KUALA LUMPUR, April 26 – More than 100 Asean young leaders will share their views and opinions with the United States (US) President Barack Obama in a “town hall” meeting, an informal public meeting, to be held at a local university, here Sunday. The 103 participants of the Young Southeast Asian Leaders Initiative (YSEALI), an intiative launched by Obama last December, will give the US president the opportunity to have a better understanding of the younger generation of the region. The programme is part of the US president’s three-day state visit to Malaysia, starting today. For Malaysia’s Special Envoy to the United States, Datuk Seri Jamaluddin Jarjis, the informal meeting will be a good platform for the US president to better understand the differences between the Asean’s youth and the American youth.

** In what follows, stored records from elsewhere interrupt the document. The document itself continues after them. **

(** * sql_climate_demo: the climate_data table and its three reports

    A shallow embedding of [sql_climate_demo.py].  The script keeps one
    SQLite table in memory, fills it with twelve literal readings, runs
    three fixed SQL queries on it and prints the result frames together
    with a correlation matrix.

    SQL REAL values are modelled as exact rationals ([Q]): every literal of
    the script is a decimal with one fractional digit.  The correlation
    matrix needs a square root and lives in [R]. *)

From Stdlib Require Import List String Ascii ZArith QArith Qreals Reals Lra Lia Bool.
From Stdlib Require Import Permutation Sorting.Sorted OrdersEx.
Import ListNotations.

Local Open Scope string_scope.
Local Open Scope Q_scope.

(** ** Data model *)

(** One stored record of [climate_data] (the CREATE TABLE of
    [create_and_populate_db]); every column is NOT NULL. *)
Record row : Type := mkRow {
  id : Z;
  city : string;
  reading_date : string;
  temperature : Q;
  humidity : Q
}.

(** A parameter tuple bound to the four placeholders of the INSERT; a
    component is [None] for Python's [None] (SQL NULL). *)
Definition params : Type := (option string * option string * option Q * option Q)%type.

Definition reading (c d : string) (t h : Q) : params := (Some c, Some d, Some t, Some h).

(** The literal [records] list of [create_and_populate_db]. *)
Definition records : list params :=
  [ reading "New York"  "2025-01-01" (-5.2) 35.0;
    reading "New York"  "2025-01-02" (-2.1) 40.0;
    reading "New York"  "2025-01-03"   0.5  42.0;
    reading "Chicago"   "2025-01-01" (-7.0) 50.0;
    reading "Chicago"   "2025-01-02" (-5.5) 55.0;
    reading "Chicago"   "2025-01-03" (-3.2) 48.0;
    reading "Houston"   "2025-01-01"  10.2  70.0;
    reading "Houston"   "2025-01-02"  12.1  68.0;
    reading "Houston"   "2025-01-03"  15.0  65.0;
    reading "San Diego" "2025-01-01"  15.2  55.0;
    reading "San Diego" "2025-01-02"  16.5  52.0;
    reading "San Diego" "2025-01-03"  18.0  50.0 ].

(** ** Sorting, as the engine's sorter does it for ORDER BY, GROUP BY and
    PARTITION BY.  Rows with equal keys keep their input order. *)

Fixpoint insert_by {A : Type} (leb : A -> A -> bool) (x : A) (l : list A) : list A :=
  match l with
  | [] => [x]
  | y :: l' => if leb x y then x :: y :: l' else y :: insert_by leb x l'
  end.

Fixpoint sort_by {A : Type} (leb : A -> A -> bool) (l : list A) : list A :=
  match l with
  | [] => []
  | x :: l' => insert_by leb x (sort_by leb l')
  end.

(** BINARY collation on TEXT: byte-wise lexicographic comparison. *)
Definition text_compare (a b : string) : comparison := String_as_OT.compare a b.

(** A sort key made of a first column and the rest: the first column
    decides unless it ties. *)
Definition lex_leb (c : comparison) (tie : bool) : bool :=
  match c with
  | Lt => true
  | Eq => tie
  | Gt => false
  end.

Definition text_leb (a b : string) : bool := lex_leb (text_compare a b) true.

(** ** The aggregation query [query_avg]

    SELECT city, AVG(temperature) AS avg_temp, AVG(humidity) AS avg_humidity
    FROM climate_data GROUP BY city ORDER BY avg_temp DESC *)

Record avg_row : Type := mkAvg {
  a_city : string;
  avg_temp : Q;
  avg_humidity : Q
}.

He said the young leaders should grab the opportunity to share their concerns, opinions and experiences about the current development or situation in their respective countries to provide a better understanding to the US president on the Asean region scenario. “If previously, they (US) have negative perceptions towards the region, towards Islam, it is timely now for the young leaders to correct the misconceptions and let him (Obama) see the real picture,” he told Bernama. YSEALI is a new initiative by the US government, which among others seeks to augment leadership development and networking in Asean, deepen engagement with young leaders across critical sectors and strengthen people-to-people ties between US and young leaders across the region. Meanwhile, Chief Executive Officer of the Global Movement of Moderates Foundation (GMMF), Datuk Saifuddin Abdullah, believed the more important thing is for Obama to hear the issues that concerned young people of Asean.

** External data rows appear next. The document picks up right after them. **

(* ===== verification/_CoqProject ===== *)
-Q . S2P
Prelude.v
GoNum.v
GoTime.v
Errors.v
Job.v
GoJson.v
Json.v
GoText.v
Redis.v
RefRedis.v
Scripts.v
QueueSpec.v
QueueRep.v
ScriptsOk.v
QueueSteps.v
Retry.v
GoDuration.v
GoFloat.v
Store.v
JobCodec.v
StoreOk.v
EnqueueOk.v
ClaimOk.v
Demo.v
QueueProps.v
StoreProps.v
ClaimProps.v
EnqueueProps.v
StoreRun.v
Backend.v
StoreBackend.v
Queue.v
Worker.v
LeaseLaws.v
WorkerRun.v
WorkerRunOk.v
WorkerRunProps.v
WorkerRunLive.v
WorkerProps.v
WorkerStore.v
StoreLeases.v
SettleOnce.v
WorkerRunStore.v
Fleet.v
FleetStore.v
Tracing.v
PromMetrics.v
PromProps.v
Tasks.v
Downstream.v
Chaos.v
ChaosReport.v
ChaosRun.v
ChaosCtl.v
ChaosCtlProps.v
Sharded.v
LongPoll.v
ShardedOk.v
LongPollOk.v
ShardedProps.v
ShardedBatch.v
ShardedDemo.v
ShardedBackend.v
Flags.v
RedisUtil.v
StoreClient.v
RedisUtilProps.v
Tools.v
DemoCmds.v
TestRedis.v
RedisUtilDemo.v
LongPollProps.v
LongPollDemo.v
PrettyLog.v
PrettyFormat.v
Bench.v
BenchProps.v
BenchRun.v
BenchCtl.v
ChaosPrint.v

He said the young leaders who represented the grassroots voices, should used this rare opportunity to express their opinions and thoughts on issues that affect them. “I think one of Obama uniqueness, as compared to the previous presidents, he is more genuine in his initiative to listen to people and we must take this opportunity because he was once brought up here and he has certain sentimental values with this region. “I would really like to see the participants to speak their mind and not just ask questions. The problem sometimes with Asean, participants do not really share but simply ask questions and if you have to say hard stuff, by all means, say it,” he told Bernama. Saifuddin said the participants are Asean leaders of tomorrow, who probably are already involved in the decision making in their countries. “Thus, listening to this “103 young Asean leaders is almost like listening to a whole of Asean government leaders to a certain extent,” he said. “I think Obama wants to see what young people are thinking today because they are from a good component of the population of Asean,” he added.